The Most Traded Currencies And Currency Pairs



Editorial Note: While we adhere to strict Editorial Integrity, this post may contain references to products from our partners. Here's an explanation for How We Make Money. None of the data and information on this webpage constitutes investment advice according to our Disclaimer.
The most traded currencies:
U.S. Dollar (USD) – the king of Forex.
Euro (EUR) – the global trade powerhouse.
Japanese Yen (JPY) – Asia’s Forex giant.
British Pound (GBP) – the legacy currency.
Australian Dollar (AUD) – the commodity currency.
To really get a grip on what’s moving the markets in 2025, you’ve got to watch the currency pairs where traders are most active — not just the usual suspects like EUR/USD, but also the less obvious ones that are now moving big money. Think AUD/JPY during commodity runs or USD/MXN when inflation data drops. What’s different this year? Central banks are flipping the script faster, and traders — both pro and retail — are jumping between pairs like never before. This isn’t about popularity; it’s about spotting where the market’s reacting in real-time, and that’s what we’re breaking down.
The world’s most traded currencies

The global Forex market is dominated by a handful of major currencies, which drive trading volumes and serve as benchmarks for economic stability. These currencies play a vital role in international trade, investments, and financial transactions. Below are the most actively traded currencies in the world.
1. U.S. Dollar (USD) – The king of Forex
The U.S. dollar is the backbone of Forex, with a massive $7.5 trillion traded daily. Since all major currency pairs include the USD, it dominates more than 85% of Forex trades.
Its rise to power started after World War II, when the U.S. had the strongest economy. At that time, the U.S. produced 15% of global GDP, leading many countries to adopt the dollar for trade. Today, the USD remains the most trusted reserve currency and a safe-haven during crises.

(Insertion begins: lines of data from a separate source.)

Lemma read_message_unfold c es :
  read_message c es = bind next_line (fun r => match r with Some m => ret m | None => read_message end) c es.
Proof.
  unfold read_message at 1. cbn [rounds]. unfold bind.
  destruct (next_line c es) as [[[r c1] es1] tr] eqn:Hn. destruct r as [[m|]|e| |]; try done.
  pose proof (next_line_decreases _ _ _ _ _ Hn) as Hd. cbn beta in Hd. unfold read_message.
  by rewrite (rounds_measure _ next_line next_line_decreases (length (reader c) + pending es)
    (S (length (reader c1) + pending es1)) c1 es1) by (simpl; lia).
Qed.

Lemma read_message_lines c es :
  let '(ls, partial) := lines [] (reader c ++ (flow es).1) in
  match skip_blank ls with
  | line :: ls => exists c' es', read_message c es = (answer (handle_line line), c', es', []) /\
      lines [] (reader c' ++ (flow es').1) = (ls, partial) /\ (flow es').2 = (flow es).2
  | [] => read_message c es =
      interrupt (fun es => match handle_line partial with
                           | Ok None => read_message (Mk [] partial) es
                           | h => (answer h, Mk [] partial, es, [])
                           end) partial (flow es).2
  end.
Proof.
  destruct (lines _ _) as [ls partial] eqn:Hls. revert c es Hls.
  induction ls as [|line ls IH]; intros c es Hls; pose proof (next_line_lines c es) as Hn; rewrite Hls in Hn;
    rewrite read_message_unfold; simpl; unfold bind.
  - rewrite Hn. unfold interrupt. destruct (flow es).2 as [|[b l| | | |] more]; try done.
    destruct (handle_line partial) as [[m|]|e]; simpl; try done.
    by destruct (read_message _ more) as [[[? ?] ?] ?].
  - destruct Hn as (r' & es' & H1 & H2 & H3 & H4 & _). rewrite H1.
    destruct (handle_line line) as [[m|]|e] eqn:Hh; simpl.
    + eexists _, _. rewrite Hh. by split_and!.
    + specialize (IH (Mk r' line) es' H3). rewrite H4 in IH. destruct (skip_blank ls) as [|line' ls'].
      * rewrite IH. by destruct (interrupt _ _ _) as [[[? ?] ?] ?].
      * destruct IH as (c2 & es2 & H5 & H6 & H7). exists c2, es2. by rewrite H5.
    + eexists _, _. rewrite Hh. by split_and!.
Qed.

(** C3 The reader is a function of the stream, not of how it arrives.  Whatever the chunks,
    [read_message] gives the first line of the stream that is not blank - the message
    it holds, or the error that it is too long, no UTF-8 or no message - and the next
    call goes on with the line after it; at the end of the stream an unfinished line
    counts as a line, and before it a read that is dropped, or a socket that fails,
    leaves nothing of the unfinished line. *)
Theorem read_message_reads_lines c es :
  let '(ls, partial) := lines [] (reader c ++ (flow es).1) in
  match skip_blank ls with
  | line :: ls => exists c' es', read_message c es = (answer (handle_line line), c', es', []) /\
      lines [] (reader c' ++ (flow es').1) = (ls, partial) /\ (flow es').2 = (flow es).2
  | [] => read_message c es =
      interrupt (fun es => match handle_line partial with
                           | Ok None => read_message (Mk [] partial) es
                           | h => (answer h, Mk [] partial, es, [])
                           end) partial (flow es).2
  end.
Proof. exact (read_message_lines c es). Qed.

(** ** Messages written and read back *)

(** What serde_json documents of compact output: UTF-8, one line, an object for a
    struct. *)
Definition compact (text : list Z) : Prop :=
  utf8_valid text = true /\ 10 ∉ text /\ exists fields, text = 0x7B :: fields ++ [0x7D].

(** A message whose text is read as the message, and fits the limit with its newline. *)
Definition deliverable (m : JsonRpcMessage.t) : Prop :=
  exists text, to_string m = Some text /\ compact text /\ from_str text = Some m /\
    Z.of_nat (length text) < MAX_MESSAGE_LEN.

(** What a list of outputs puts on the wire. *)
Definition written (tr : list output) : list Z :=
  concat (map (fun o => match o with Put l => l | Flush => [] end) tr).

Abbreviation M := (Effects.M t arrival output StratumError).

Fixpoint write_messages (ms : list JsonRpcMessage.t) : M unit :=
  match ms with
  | [] => ret tt
  | m :: ms => write_message m ;! write_messages ms
  end.
Fixpoint read_messages (n : nat) : M (list (option JsonRpcMessage.t)) :=
  match n with
  | O => ret []
  | S n => do! m := read_message in do! ms := read_messages n in ret (m :: ms)
  end.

2. Euro (EUR) – The global trade powerhouse
The Euro, introduced in 1999 and widely adopted in 2002, is the second-most traded currency. It replaced former European currencies like the franc, Deutschmark, lira, and peseta.
As the currency of the EU’s powerful trade bloc, it holds 30.5% of global foreign exchange reserves. The Euro has seen wild price swings, dropping below the USD at first, then hitting $1.60 in 2008, and later reaching parity in 2022.
3. Japanese Yen (JPY) – Asia’s Forex giant
Japan’s yen ranks as the third most traded currency, with $1.25 trillion changing hands daily. It also stands as the third-largest reserve currency, making up 4.9% of global holdings.
Introduced in 1871, the yen was originally backed by gold but lost value after World War II. With U.S. support and an export-driven economy, Japan revived the yen into a major trading force. Now, it’s a key currency in Asia, commonly traded against the U.S. dollar and Chinese yuan, and controls 16.7% of the Forex market. It’s also seen as a safe-haven asset, gaining strength when global markets face uncertainty.
4. British Pound (GBP) – The legacy currency
The British pound sterling, the official currency of the United Kingdom and its territories, is the fourth most traded currency in the world. It accounts for nearly $422 billion in daily Forex transactions and holds the fourth-largest share of global reserves at approximately 4.5%.
The pound’s value is highly influenced by economic data, monetary policies from the Bank of England (BoE), and geopolitical events, such as Brexit. Market fluctuations in inflation, GDP growth, and employment levels significantly impact GBP/USD movements, making it one of the most actively monitored Forex pairs.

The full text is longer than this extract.